Columnist Ron Kantowski: NASCAR needed this one
Monday, March 5, 2001 | 10:23 a.m.
Ron Kantowski's column usually appears Thursday. Reach him at 259-4088 or ron@lasvegassun.com.
Nobody got hurt or wet and it appeared most of the 125,000 race fans made it out of the parking lots and back to their living rooms and hotel suites in plenty of time for Sunday night's return of "The Sopranos" on HBO.
Using that criteria, the annual NASCAR Winston Cup stop at Las Vegas Motor Speedway was an unmitigated success. The UAW-DaimlerChrysler 400 probably was the most competitive of the four Cup races that have been held at the sprawling tri-oval that is smoother than the peach fuzz on race winner Jeff Gordon's cheeks. There were 20 lead changes among 13 drivers and 15 cars were running on the lead lap at the end. Other than last year's rain-shortented event, when 19 cars slowly circled the track in search of Rain-X before the red flag was displayed, never has there been so many cars within shouting distance of the winner.
But they should have yanked down the side netting and yelled at Gordon to slow down a little. The margin of victory was 1.477 seconds, but this might have been one race that wasn't as close as the box score indicated. Gordon led the final 20 circuits and only Matt Kenseth's out-of-sequence pit strategy precluded the driver of the DuPont Chevrolet from pacing the final 43 laps in succession.
Second-place runner Dale Jarrett never got close enough to Gordon to attempt to "slingshot" past him, although that wouldn't have been the weapon of choice. Maybe one of those Stealth bombers sitting across the backstretch at Nellis Air Force base might have provided enough firepower to shoot down the three-time series champion. But this was one day NASCAR was glad to get out of town with limited drama. It has been less than two weeks since it buried its biggest star, and Dale Earnhardt still was on everybody's mind.
The F-15 flyover that preceded the command to start engines featured one of the pilots -- from the No. 3 slot, in honor of Earnhardt -- peeling off into the "missing man" formation. It was the first time the procedure had been done to honor a civilian, and it only served to tug at heartstrings that had been pulled pretty taut to begin with.
The tension was palpable as the field roared away at the start. There were three wrecks in the first 10 laps, with two-time defending race champion Jeff Burton being removed from contention in the first one and popular veteran Rusty Wallace and his teammate, Jeremy Mayfield, tangling in another.

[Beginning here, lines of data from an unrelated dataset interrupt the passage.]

Lemma loop_all l : Forall (refers count) l -> loop_expands l.
Proof.
  induction l as [l IH] using (induction_ltof1 _ length). unfold ltof in IH. intros R.
  destruct (template_split l) as (p & rest & -> & F & S).
  apply Forall_app in R as [_ R]. rewrite length_app, length_map in IH.
  destruct rest as [|[c|i] rest].
  - rewrite app_nil_r. by apply loop_end.
  - inversion R; subst. assert (loop_expands rest) by (apply IH; [cbn; lia|done]).
    unfold is_brace in S. apply orb_true_iff in S as [->%is_chr_true| ->%is_chr_true]; [by apply loop_lbrace|by apply loop_rbrace].
  - inversion R as [|? ? IB R']; subst. destruct IB as [I B]. apply loop_arg; try done. apply IH; [cbn; lia|done].
Qed.

End Loop.

(** C37: [format] expands every template: characters stand for themselves, a
    doubled brace for the brace, and [{i}] for the [i]th argument converted to
    a string; an argument is evaluated when a placeholder first names it, and
    only then. *)
Theorem format_expands_templates (l : list atom) (count : nat) (resolve : nat -> ev Value) (next : address) :
  Forall (refers count) l ->
  format_template (write_template l) count resolve next = expand resolve (repeat None count) l next.
Proof.
  intros R. unfold format_template.
  pose proof (loop_all count resolve l R [] (S (length (write_template l))) (repeat None count) []
    ltac:(lia) (repeat_length _ _) next) as E. cbn [app length] in E. rewrite E. apply ev_bind_ret.
Qed.

Lemma format_expands_templates_witness :
  format_template (write_template [Ch (chr "{"); Arg 0; Ch (chr "a"); Arg 0]) 1
    (fun _ next => (Ok (VString (txt "x")), N.succ next)) 0%N = (Ok (txt "{xax"), 1%N).
Proof.
  rewrite (format_expands_templates [Ch (chr "{"); Arg 0; Ch (chr "a"); Arg 0] 1
    (fun _ next => (Ok (VString (txt "x")), N.succ next)) 0%N).
  - reflexivity.
  - repeat (apply Forall_cons_2 || apply Forall_nil_2); cbn; lia.
Defined.

(** A placeholder with a format specifier resolves its argument again, even
    when an earlier placeholder has cached it. *)
Example specifier_resolves_again :
  (format_template (txt "{0}{0:x}") 1 (fun _ next => (Ok VNull, N.succ next)) 0%N).2 = 2%N.
Proof. reflexivity. Qed.
Fixpoint scan_batches (rows : list (string * BatchRow)) (request_id : Z) (attempt_token : string)
    : result bool StoreFailure :=
  match rows with
  | [] => Ok false
  | (_, b) :: rows =>
      match position request_id (b_request_ids b) with
      | None => scan_batches rows request_id attempt_token
      | Some index =>
          match b_attempt_tokens b with
          | None => Err (Refused "acquire batch has no attempt tokens")
          | Some tokens =>
              if decide (length tokens ≠ length (b_request_ids b))
              then Err (Refused "acquire batch tokens are misaligned with requests")
              else if decide (tokens !! index ≠ Some (Some attempt_token))
              then Err (Refused "acquire batch request belongs to another attempt")
              else Ok true
          end
      end
  end.

Definition acquire_batch_contains_attempt (scale_set_id request_id : Z) (attempt_token : string)
    (db : StateDb) : result bool StoreFailure :=
  scan_batches (batches_of_set scale_set_id db) request_id attempt_token.

Definition has_acquire_batch_attempt := acquire_batch_contains_attempt.

(** The stage a caller holds must still be the recorded one. *)
Definition recorded_stage (db : StateDb) (stage : StagedAttemptAcquire) : Prop :=
  (fun a => (aq_previous_attempt_token a, aq_target_attempt_token a)) <$> acquires db !! sa_holder stage
  = Some (sa_previous_attempt_token stage, sa_target_attempt_token stage).
#[export] Instance recorded_stage_dec db stage : Decision (recorded_stage db stage).
Proof. unfold recorded_stage. apply _. Defined.

(** [UPDATE scaleset_demand SET permit_attempt_token = target ..
    WHERE .. state = 'granted' AND permit_attempt_token IS previous]. *)
Definition project_acquire_token {R} (stage : StagedAttemptAcquire) (now : string) : stx R Z :=
  update_offer (sa_request_id stage)
    (fun o => o_scale_set_id o = sa_scale_set_id stage ∧ o_state o = "granted"
              ∧ o_permit_attempt_token o = sa_previous_attempt_token stage)
    (offer_set_token (sa_target_attempt_token stage) (Some now)).

Definition remove_acquire_stage {R} (stage : StagedAttemptAcquire) : stx R unit :=
  let* removed := delete_acquire (sa_holder stage) (sa_target_attempt_token stage) in
  when (removed ≠ 1) (bail "staged acquire moved during completion").

Definition finish_attempt_acquire (stage : StagedAttemptAcquire) (acquired : bool) (now : string)
    : stx bool Empty_set :=
  let* db := get in
  when (~ recorded_stage db stage) (bail "staged acquire changed before completion");;;
  let* current := select_offer (sa_scale_set_id stage) (sa_request_id stage) in
  match current with
  | None => bail "acquire demand vanished"
  | Some o =>
      let* state := parsed (OfferState_parse (o_state o)) in
      when (state ≠ DGranted) (bail "acquire demand changed state during recovery");;;
      if acquired then
        if decide (o_permit_attempt_token o = Some (sa_target_attempt_token stage)) then tx_ret tt
        else if decide (o_permit_attempt_token o = sa_previous_attempt_token stage) then
          let* changed := project_acquire_token stage now in
          when (changed ≠ 1) (bail "acquire demand changed during token projection")
        else bail "acquire demand belongs to another attempt"
      else
        when (o_permit_attempt_token o ≠ sa_previous_attempt_token stage)
          (bail "absent acquire changed its previous token")
  end;;;
  if acquired then commit true
  else
  let* exists_ := parsed (acquire_batch_contains_attempt (sa_scale_set_id stage)
                            (sa_request_id stage) (sa_target_attempt_token stage) db) in
  when (exists_ = true) (bail "batch for staged acquire already exists");;;
  remove_acquire_stage stage;;;
  commit true.

Definition finish_attempt_acquire_batch (stage : StagedAttemptAcquire) : stx bool Empty_set :=
  let* current := select_offer (sa_scale_set_id stage) (sa_request_id stage) in
  when ((match current with
         | Some o => if decide (o_state o = "granted") then o_permit_attempt_token o else None
         | None => None
         end) ≠ Some (sa_target_attempt_token stage))
    (bail "acquire batch projection has another token");;;
  let* db := get in
  let* durable := parsed (acquire_batch_contains_attempt (sa_scale_set_id stage)
                            (sa_request_id stage) (sa_target_attempt_token stage) db) in
  when (durable = false) (bail "acquire batch is not durable");;;
  remove_acquire_stage stage;;;
  commit true.

Definition finish_staged_acquire_as_release (stage : StagedAttemptAcquire) (now : string)
    : stx StagedAttemptRelease Empty_set :=
  let* db := get in
  when (~ recorded_stage db stage) (bail "staged acquire changed before rollback");;;
  let* durable := parsed (acquire_batch_contains_attempt (sa_scale_set_id stage)
                            (sa_request_id stage) (sa_target_attempt_token stage) db) in
  when (durable = true) (bail "acquire has a durable batch; cannot roll back");;;
  let* current := select_offer (sa_scale_set_id stage) (sa_request_id stage) in
  match current with
  | None => bail "acquire demand vanished"
  | Some o =>
      let* state := parsed (OfferState_parse (o_state o)) in
      when (state ≠ DGranted
            ∨ (o_permit_attempt_token o ≠ sa_previous_attempt_token stage
               ∧ o_permit_attempt_token o ≠ Some (sa_target_attempt_token stage)))
        (bail "acquire demand changed before rollback");;;
      if decide (o_permit_attempt_token o = Some (sa_target_attempt_token stage)) then tx_ret tt
      else
      let* changed := project_acquire_token stage now in
      when (changed ≠ 1) (bail "acquire demand changed during rollback")
  end;;;
  insert_release (sa_holder stage) {|
    rl_scale_set_id := sa_scale_set_id stage;
    rl_request_id := sa_request_id stage;
    rl_attempt_token := sa_target_attempt_token stage;
    rl_ledger_demand_state := "eligible";
    rl_next_demand_state := Some "eligible";
    rl_worker_ownership_id := None |};;;
  remove_acquire_stage stage;;;
  commit {|
    sr_holder := sa_holder stage;
    sr_scale_set_id := sa_scale_set_id stage;
    sr_request_id := sa_request_id stage;
    sr_attempt_token := sa_target_attempt_token stage;
    sr_ledger_demand_state := Eligible;
    sr_next_demand_state := Some DEligible;
    sr_worker_ownership_id := None;
    sr_batch_id := None;
    sr_batch_uncertain := false |}.

(** ** Queue reads and state changes *)

Definition oldest_in_state (state : string) (scale_set_id : Z) (limit : nat) (db : StateDb)
    : result (list Demand) StoreFailure :=
  result_map (fun '(request_id, o) => row_to_demand request_id o)
    (take limit (merge_sort offer_le
       (filter (fun ko : Z * OfferRow => o_scale_set_id ko.2 = scale_set_id ∧ o_state ko.2 = state)
          (map_to_list (offers db))))).

Definition oldest_offers_eligible := oldest_in_state "eligible".
Definition oldest_granted := oldest_in_state "granted".

Definition set_state (request_id : Z) (state : OfferState) (decline_reason : option string)
    (generation : Z) (now : string) : stx unit Empty_set :=
  let* updated :=
    update_offer request_id (fun o => o_permit_attempt_token o = None)
      (offer_set_state (OfferState_as_str state) decline_reason generation now) in
  if decide (updated = 0) then
    let* db := get in
    let* row := parsed (get_demand request_id db) in
    match row with
    | Some _ => bail "demand has a permit attempt token; state mutation requires the owner token"
    | None => bail "demand holds no row for request"
    end
  else commit tt.

Definition set_state_owned (request_id : Z) (state : OfferState) (decline_reason : option string)
    (generation : Z) (attempt_token : string) (now : string) : stx unit Empty_set :=
  if decide (attempt_token = "") then bail "demand permit attempt token cannot be empty"
  else
  let* updated :=
    update_offer request_id (fun o => o_permit_attempt_token o = Some attempt_token)
      (offer_set_state (OfferState_as_str state) decline_reason generation now) in
  if decide (updated ≠ 1) then bail "demand is missing or belongs to a different permit attempt"
  else commit tt.

(** The rows [reset_stale_grants] voids. *)
Definition stale_grants (scale_set_id generation : Z) (db : StateDb) : list (Z * option string) :=
  (fun ko : Z * OfferRow => (ko.1, o_permit_attempt_token ko.2))
  <$> filter (fun ko : Z * OfferRow => o_scale_set_id ko.2 = scale_set_id
        ∧ o_generation ko.2 ≠ i64_clamp generation
        ∧ (o_state ko.2 = "granted" ∨ o_state ko.2 = "acquire_intent")) (map_to_list (offers db)).

Definition in_states (states : list OfferState) (raw : string) : Prop :=
  raw ∈ (OfferState_as_str <$> states).
#[export] Instance in_states_dec states raw : Decision (in_states states raw).
Proof. unfold in_states. apply _. Defined.
(** [trait CapacityLedger]. A mutation is given the clock, process and UUID
    of its call. *)
Class CapacityLedger (L : Type) := {
  ledger_error : Type;
  is_stale_generation : ledger_error -> bool;
  cl_generation : L -> result Z ledger_error;
  cl_advertised_free : L -> result (option Z) ledger_error;
  cl_occupied : L -> result Z ledger_error;
  cl_holders : L -> result (list LedgerHolder) ledger_error;
  cl_holder_state : string -> L -> result (option LedgerPermitState) ledger_error;
  cl_is_current_attempt : string -> string -> L -> result bool ledger_error;
  cl_observe_demand : Env -> string -> LedgerLane -> string -> Z -> Z -> L -> L * result unit ledger_error;
  cl_cancel_demand : Env -> string -> L -> L * result bool ledger_error;
  cl_acquire : Env -> string -> LedgerLane -> LedgerPermitState -> Z -> L ->
               L * result AcquireOutcome ledger_error;
  cl_acquire_with_attempt_token : Env -> string -> LedgerPermitState -> Z -> string -> L ->
               L * result AcquireOutcome ledger_error;
  cl_transition : Env -> string -> LedgerPermitState -> Z -> string -> L -> L * result unit ledger_error;
  cl_release_staged : Env -> string -> string -> DemandState -> L ->
               L * result OwnedReleaseOutcome ledger_error;
  cl_retain_uncertain : Env -> string -> Z -> string -> L -> L * result unit ledger_error;
  cl_reconcile_attempts : Env -> list (string * LedgerLane * string) -> L ->
               L * result CapReport ledger_error;
}.

(** ** The in-memory ledger *)

Module Mem.

Inductive MemError :=
| UnknownHolder (holder : string)
| StaleGeneration (expected seen : Z)
| StaleAttempt (holder : string).

Record MemPermit := {
  m_lane : LedgerLane;
  m_state : LedgerPermitState;
  m_permit_generation : Z;
  m_attempt_token : string;
  m_pid : option Z;
}.
(* ===== verification/ScaleProcessor.v ===== *)
(** * Scale sets: the step function

    [Processor::scale] of [crates/velnor-runner/src/scaleset/scale.rs] and
    everything it calls: observations of assigned, started and completed jobs,
    the offer queue and its trust gate ([scaleset/demand.rs]), the reserve and
    acquire pass, provisioning and convergence ([scaleset/converge.rs]). Each
    method is a program over the permit ledger and the state database; the
    ledger is any [CapacityLedger], the worker lane any [WorkerLane]. Metrics
    and log lines are left out. *)

From Stdlib Require Import ZArith Lia.
From stdpp Require Import base gmap sets list strings sorting.
From S2P Require Import Prelude Numerals LedgerData ScaleIds ScaleData ScaleStores ScaleProg ScaleCapacity.
#[local] Open Scope Z_scope.

Definition INITIAL_MESSAGE_ID : Z := -1.
Definition MAX_ACQUIRE_BATCH : nat := 50.

Record ProcessorConfig := {
  cfg_scale_set_id : Z;
  cfg_runner_digest : string;
  cfg_dind_digest : string;
  cfg_max_acquire_batch : nat;
}.

(** [trait WorkerLane]: its methods are programs of their own. *)
Class WorkerLane (L W LErr : Type) := {
  lane_provision : string -> ProvisionIntent -> prog L W LErr unit;
  lane_note_assigned : ScaleSetJobMessage -> string -> prog L W LErr unit;
  lane_note_started : ScaleSetJobStarted -> string -> prog L W LErr unit;
  lane_note_terminal : ScaleSetJobCompleted -> string -> prog L W LErr unit;
  lane_note_canceled : Z -> string -> prog L W LErr unit;
}.

(** [Timestamp::parse(..).as_offset_datetime().unix_timestamp()], by the
    [time] crate. *)
Class Rfc3339 := parse_unix : string -> option Z.

Inductive PopulationDecision :=
| AcquireMore (desired local headroom : Z)
| Hold (desired local : Z).

Definition reconcile_population (stats : RunnerScaleSetStatistic) (local : Z) : PopulationDecision :=
  let desired := desired_runners stats in
  if local <? desired then AcquireMore desired local (desired - local) else Hold desired local.

Definition POPULATION_STATES : list OfferState :=
  [DAcquireIntent; DAcquired; DUncertain; DCanceledPending; DCanceledAcquired; DProvisionIntent].

Definition local_population (scale_set_id : Z) (db : StateDb) : Z :=
  match u32_try_from (count_in_states scale_set_id POPULATION_STATES db) with
  | Some n => n | None => u32_max end.
(* ===== verification/ScaleStoreProofs.v ===== *)
(** * Scale sets: what the stores keep

    Every store call keeps the age and the offer of a queued row, keeps an
    untrusted offer ungranted, and never lets a holder have two cross-database
    stages at once; all but the completion of an acquisition leave every owner
    token and every acquisition stage where they were. *)

From Stdlib Require Import ZArith Lia.
From stdpp Require Import base gmap sets list strings sorting.
From S2P Require Import Prelude Numerals LedgerData ScaleIds ScaleData ScaleStores.
#[local] Open Scope Z_scope.
#[local] Open Scope tx_scope.

(** ** Rows over time *)

Definition offer_probe (o : OfferRow) : OfferProbe := {|
  probe_event_name := o_event_name o;
  probe_owner_name := o_repo_owner o;
  probe_repository_name := o_repo_name o |}.

(** What an offer is, and its place in the queue. *)
Definition same_offer (o o' : OfferRow) : Prop :=
  o_scale_set_id o' = o_scale_set_id o ∧ o_first_seen_at o' = o_first_seen_at o
  ∧ o_sequence o' = o_sequence o ∧ offer_probe o' = offer_probe o.
#[export] Instance same_offer_preorder : PreOrder same_offer.
Proof.
  split; unfold same_offer; [done|].
  intros o1 o2 o3 (? & ? & ? & ?) (? & ? & ? & ?). split_and!; congruence.
Qed.

(** Rows are never removed and stay the same offers. *)
Definition offers_kept (s s' : StateDb) : Prop :=
  forall r o, offers s !! r = Some o -> exists o', offers s' !! r = Some o' ∧ same_offer o o'.
#[export] Instance offers_kept_preorder : PreOrder offers_kept.
Proof.
  split.
  - intros s r o E. exists o. split; [done|reflexivity].
  - intros s1 s2 s3 H1 H2 r o E. destruct (H1 r o E) as (o2 & E2 & S2).
    destruct (H2 r o2 E2) as (o3 & E3 & S3). exists o3. split; [done|]. by etransitivity.
Qed.

Lemma offers_kept_same s s' : offers s' = offers s -> offers_kept s s'.
Proof. intros O r o E. exists o. rewrite O. split; [done|reflexivity]. Qed.

(** Owner tokens and acquisition stages stay where they were. *)
Definition tokens_kept (s s' : StateDb) : Prop :=
  (forall r o, offers s !! r = Some o ->
     exists o', offers s' !! r = Some o' ∧ o_scale_set_id o' = o_scale_set_id o
                ∧ o_permit_attempt_token o' = o_permit_attempt_token o)
  ∧ (forall h a, acquires s !! h = Some a -> acquires s' !! h = Some a).
#[export] Instance tokens_kept_preorder : PreOrder tokens_kept.
Proof.
  split.
  - intros s. split; eauto.
  - intros s1 s2 s3 [H1 A1] [H2 A2]. split; [|eauto]. intros r o E.
    destruct (H1 r o E) as (o2 & E2 & S2 & T2). destruct (H2 r o2 E2) as (o3 & E3 & S3 & T3).
    exists o3. split_and!; congruence.
Qed.

(** A recorded batch keeps its members and their owner tokens. *)
Definition same_batch (b b' : BatchRow) : Prop :=
  b_scale_set_id b' = b_scale_set_id b ∧ b_request_ids b' = b_request_ids b
  ∧ b_holders b' = b_holders b ∧ b_attempt_tokens b' = b_attempt_tokens b.
#[export] Instance same_batch_preorder : PreOrder same_batch.
Proof.
  split; unfold same_batch; [done|].
  intros b1 b2 b3 (? & ? & ? & ?) (? & ? & ? & ?). split_and!; congruence.
Qed.

Definition batches_kept (s s' : StateDb) : Prop :=
  forall id b, batches s !! id = Some b -> exists b', batches s' !! id = Some b' ∧ same_batch b b'.
#[export] Instance batches_kept_preorder : PreOrder batches_kept.
Proof.
  split.
  - intros s id b E. exists b. split; [done|reflexivity].
  - intros s1 s2 s3 H1 H2 id b E. destruct (H1 id b E) as (b2 & E2 & S2).
    destruct (H2 id b2 E2) as (b3 & E3 & S3). exists b3. split; [done|]. by etransitivity.
Qed.

Lemma batches_kept_same s s' : batches s' = batches s -> batches_kept s s'.
Proof. intros B id b E. exists b. rewrite B. split; [done|reflexivity]. Qed.

Lemma batches_kept_insert s s' id b' :
  batches s' = <[id := b']> (batches s) ->
  (forall b, batches s !! id = Some b -> same_batch b b') -> batches_kept s s'.
Proof.
  intros B Sm id' b E. rewrite B. destruct (decide (id' = id)) as [->|].
  - rewrite lookup_insert_eq. eauto.
  - rewrite lookup_insert_ne by done. exists b. split; [done|reflexivity].
Qed.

As crashes go, they were harmless in appearance. But then so was Earnhardt's at Daytona.
After the disjointed start, the race settled into a series of long green-flag stretches separated by three additional sheet-metal benders. There was good, tight racing throughout the pack, but just not a whole lot of it up front. Without exception, every time there was a pass for the lead, the new point man pulled away to a handy advantage.
It wasn't exactly Michael Schumacher run-away-and-hide stuff, and the competition certainly was keen enough to keep fans from nodding off or leaving early. (Actually, only the former was a consideration, as nobody leaves a NASCAR race early.) But this one isn't destined to find its way into the archives at ESPN Classic.
If the race had been a football game, the final score would have been 17-7. In baseball, it would have been 4-1. But as long as nobody went on injured reserve or the disabled list, it was a result that NASCAR could live with.